Jazz pianist Joe Reid, with whom I put together programs of music about Jule Styne, Hoagy Carmichael, and Jerome Kern — and with whom I also performed programs of music about Harold Arlen, Cole Porter, and the Gershwin brothers at retirement communities, libraries and synagogues around the greater Boston area.

Exceeding my (modest) financial goals for 2015 — thanks in part to two well-paid musical projects at the beginning of the year.

Kyra and Briony and Jill for a heartful musical adventure in honor of an old friend.

Bobbi Carrey, who is embracing new (although not very musical) challenges in Kuala Lumpur.

A grant from the Bob Jolly Charitable Trust to support my work on “The Beauty All Around.”

An ecstatic first performance of “The Beauty All Around” at Third Life Studio in Union Square.

Very supportive friends and family.

Very devoted and enthusiastic fans.

All the folks who have hired me and Joe to bring music to their retirement community, their library, their condo complex, their synagogue, etc.

Visits to Lime Rock, Connecticut; Ithaca, New York; Toronto, Ontario; and the upper west side of Manhattan.

Susan Robbins, who invited me to perform at Third Life Studio and maintains a very sweet Steinway grand piano there!

Photo by Anton Kuskin
Photo by Anton Kuskin

All the people (most of whom I will never meet) who planted, cultivated, harvested, sorted, packaged, shipped, unpacked, displayed, sold (and sometimes cooked and served) me the food I ate in 2015.

That our planet orbits a modest star at the perfect distance for life to unfold in astounding cycles of expansion and contraction over the course of millions of years.

North of Highland campground.

The Atlantic ocean.

Cayuga lake and the Rice Heritage cottage.

A wonderful web of cousins.

The Boston Association of Cabaret Artists community.

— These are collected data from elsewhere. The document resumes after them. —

Lemma main_can s : live s → sy_stage s ≠ Closing [] → waited_for s → can Main s.
Proof.
  intros [Hs Hd Ho] Hne Hw. unfold waited_for in Hw.
  assert (∃ o s', Shutdown venues logs o s = Some s') as (o & s' & H); [|by exists (MainMove o), s'].
  unfold Shutdown, drainHTTPServer. destruct (sy_stage s) as [| | | | |b|[|c rest]] eqn:Hst; try done; try (exists AsWanted; by eexists).
  - exists Failed. by eexists.
  - exists AsWanted. rewrite (drained_gone _ (so_deals s Hs) Hd Hw). by eexists.
  - exists AsWanted. rewrite (drained_gone _ (so_orders s Hs) Ho Hw). by eexists.
  - exists AsWanted. rewrite Hw. by eexists.
Qed.

Section Run.
Variables (run : nat → sys) (moves : nat → option move).
Hypotheses (Hvalid : valid run moves) (Hfair : fair run moves) (Hlive : live (run 0%nat)).

Lemma run_live n : live (run n).
Proof.
  induction n as [|n IH]; [exact Hlive|]. pose proof (Hvalid n) as H. destruct (moves n) as [m|].
  - by eapply live_move.
  - by rewrite H.
Qed.

Lemma run_step n : no_farther (rank_of (run (S n))) (rank_of (run n)) ∧
  (all_gone (sy_deals (run n)) = true → all_gone (sy_deals (run (S n))) = true) ∧
  (all_gone (sy_orders (run n)) = true → all_gone (sy_orders (run (S n))) = true).
Proof.
  pose proof (Hvalid n) as H. destruct (moves n) as [m|]; [|rewrite H; split_and!; [by right|done|done]].
  split; [by eapply rank_move; [|apply run_live]|].
  destruct (do_move_pools _ _ _ H) as (es & _ & [_ ?]%gone_step & [_ ?]%gone_step). done.
Qed.

Lemma run_later n k : (n ≤ k)%nat → no_farther (rank_of (run k)) (rank_of (run n)) ∧
  (all_gone (sy_deals (run n)) = true → all_gone (sy_deals (run k)) = true) ∧
  (all_gone (sy_orders (run n)) = true → all_gone (sy_orders (run k)) = true).
Proof.
  induction 1 as [|k _ (H1 & H2 & H3)]; [split_and!; [by right|done|done]|].
  destruct (run_step k) as (S1 & S2 & S3). split_and!; [by etrans|auto|auto].
Qed.

Definition closer (n : nat) : Prop := ∃ k, (n ≤ k)%nat ∧ nearer (rank_of (run k)) (rank_of (run n)).

(** Either a role brings the program nearer to its end, or it has nothing to do at
    some time, with the same rank. *)
Lemma role_turn r n :
  (∀ k m, (n ≤ k)%nat → rank_of (run k) = rank_of (run n) → moves k = Some m → role_of m = Some r →
     nearer (rank_of (run (S k))) (rank_of (run k))) →
  closer n ∨ ∃ k, (n ≤ k)%nat ∧ rank_of (run k) = rank_of (run n) ∧ ¬ can r (run k).
Proof.
  intros Hown. destruct (Hfair r n) as (k & Hk & H).
  destruct (proj1 (run_later n k Hk)) as [Hless|Heq]; [left; by exists k|].
  destruct H as [(m & Hm & Hr)|Hno]; [left|right; by exists k].
  exists (S k). split; [lia|]. rewrite <- Heq. by eapply Hown.
Qed.

Lemma stage_kept n k : rank_of (run k) = rank_of (run n) → phase (sy_stage (run k)) = phase (sy_stage (run n)) ∧
  rest_length (sy_stage (run k)) = rest_length (sy_stage (run n)).
Proof. by intros [= -> -> _ _ _ _]. Qed.

Lemma past_kept n k : rank_of (run k) = rank_of (run n) →
  past_server (sy_stage (run k)) = past_server (sy_stage (run n)) ∧
  past_deals (sy_stage (run k)) = past_deals (sy_stage (run n)).
Proof.
  intros [Hp _]%stage_kept. revert Hp. destruct (sy_stage (run k)) as [| | | | |[]|], (sy_stage (run n)) as [| | | | |[]|]; done.
Qed.

Lemma deals_turn n : past_server (sy_stage (run n)) = true →
  closer n ∨ ∃ k, (n ≤ k)%nat ∧ rank_of (run k) = rank_of (run n) ∧ all_gone (sy_deals (run k)) = true.
Proof.
  intros Hp. destruct (role_turn DealWorkers n) as [?|(k & Hk & Heq & Hno)]; [|by left|].
  - intros k m _ Heq Hm Hr. pose proof (Hvalid k) as H. rewrite Hm in H. destruct m; try done.
    eapply rank_deal; [exact H|apply run_live|by rewrite (proj1 (past_kept n k Heq))].
  - right. exists k. split_and!; [done..|]. apply deals_gone; [apply run_live|by rewrite (proj1 (past_kept n k Heq))|done].
Qed.

Lemma orders_turn n : past_deals (sy_stage (run n)) = true →
  closer n ∨ ∃ k, (n ≤ k)%nat ∧ rank_of (run k) = rank_of (run n) ∧ all_gone (sy_orders (run k)) = true.
Proof.
  intros Hp. destruct (role_turn OrderWorkers n) as [?|(k & Hk & Heq & Hno)]; [|by left|].
  - intros k m _ Heq Hm Hr. pose proof (Hvalid k) as H. rewrite Hm in H. destruct m; try done.
    eapply rank_order; [exact H|apply run_live|by rewrite (proj2 (past_kept n k Heq))].
  - right. exists k. split_and!; [done..|]. apply orders_gone; [apply run_live|by rewrite (proj2 (past_kept n k Heq))|done].
Qed.

Lemma main_turn n : sy_stage (run n) ≠ Closing [] →
  (∀ k, (n ≤ k)%nat → rank_of (run k) = rank_of (run n) → waited_for (run k)) → closer n.
Proof.
  intros Hne Hw. destruct (role_turn Main n) as [?|(k & Hk & Heq & Hno)]; [|done|].
  - intros k m _ _ Hm Hr. pose proof (Hvalid k) as H. rewrite Hm in H. destruct m; try done.
    apply Shutdown_main in H as [es H]. by eapply nearer_main.
  - destruct Hno. apply main_can; [apply run_live| |by apply Hw].
    destruct (stage_kept n k Heq) as [Hp Hr]. intros Hc. rewrite Hc in Hp, Hr. apply Hne.
    destruct (sy_stage (run n)) as [| | | | |[]|[]]; done.
Qed.

Lemma closer_later n k : (n ≤ k)%nat → rank_of (run k) = rank_of (run n) → closer k → closer n.
Proof. intros Hk Heq (j & Hj & H). exists j. split; [lia|]. by rewrite <- Heq. Qed.

Lemma comes_closer n : sy_stage (run n) ≠ Running → sy_stage (run n) ≠ Closing [] → closer n.
Proof.
  intros Hrun Hne.
  assert (∀ k, (n ≤ k)%nat → rank_of (run k) = rank_of (run n) →
    (all_gone (sy_deals (run k)) = true ∨ past_server (sy_stage (run n)) = false ∨ sy_stage (run n) = DrainingOrders ∨ ∃ l, sy_stage (run n) = Closing l) →
    (all_gone (sy_orders (run k)) = true ∨ past_deals (sy_stage (run n)) = false ∨ ∃ l, sy_stage (run n) = Closing l) →
    closer n) as Hmain.
  { intros k Hk Heq Hd Ho. apply (closer_later n k Hk Heq). destruct (stage_kept n k Heq) as [Hp Hr]. apply main_turn.
    - intros Hc. rewrite Hc in Hp, Hr. apply Hne. destruct (sy_stage (run n)) as [| | | | |[]|[]]; done.
    - intros j Hj Hej. destruct (run_later k j Hj) as (_ & Gd & Go). destruct (stage_kept k j Hej) as [Hp' _].
      rewrite Hp in Hp'. unfold waited_for, workers_gone.
      destruct (sy_stage (run j)) as [| | | | |b|], (sy_stage (run n)) as [| | | | |b'|]; try done; try (destruct b; done);
        try (destruct b'; done); cbn in *.
      + apply Gd. by destruct Hd as [?|[?|[?|[? ?]]]].
      + apply Go. by destruct Ho as [?|[?|[? ?]]].
      + rewrite Gd, Go; [done|by destruct Ho as [?|[?|[? ?]]]|by destruct Hd as [?|[?|[?|[? ?]]]]]. }
  destruct (past_server (sy_stage (run n))) eqn:Es; [|apply (Hmain n); [done|done|auto|]; right; left; by destruct (sy_stage (run n))].
  destruct (deals_turn n Es) as [?|(k & Hk & Heq & Gd)]; [done|].
  destruct (past_deals (sy_stage (run n))) eqn:Ed; [|apply (Hmain k); auto].
  destruct (orders_turn k) as [?|(j & Hj & Hej & Go)]; [by rewrite (proj2 (past_kept n k Heq))|by apply (closer_later n k)|].
  apply (Hmain j); [lia|congruence|left; by apply (run_later k j)|by left].
Qed.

The Ukulele Union of Boston Meetup groups with a welcoming spirit and humble open mic section (during which I dare to share new songs…)

A new ukulele handmade — and given to me! — by Patrick Collins, a gifted musician, inspired woodworker, and dedicated teacher who lives in Toronto.

Megan Henderson, who has become my newest musical ally.

Rain and sun and dirt which create the conditions for plants to grow and flourish here on planet earth.

My trusty, slightly rusty, bicycle.

Electricity.

My two, increasingly aged, lap top computers which continue to function with grace and reliability.

Apple’s Garageband program.

The freshly paved, extremely smooth — with bike lanes! — stretch of Massachusetts Avenue from the Cambridge border to Arlington Center.

And, of course, music, music and more music — new songs or beloved standards, live or pre-recorded, spontaneous or well-rehearsed, solo or ensemble — it’s all a blessing.

Thank you for reading and listening to yet another blog post.

If I have forgotten to mention you in this list, please accept my heartfelt apologies…

A happy, healthy, and musical new year to you and yours!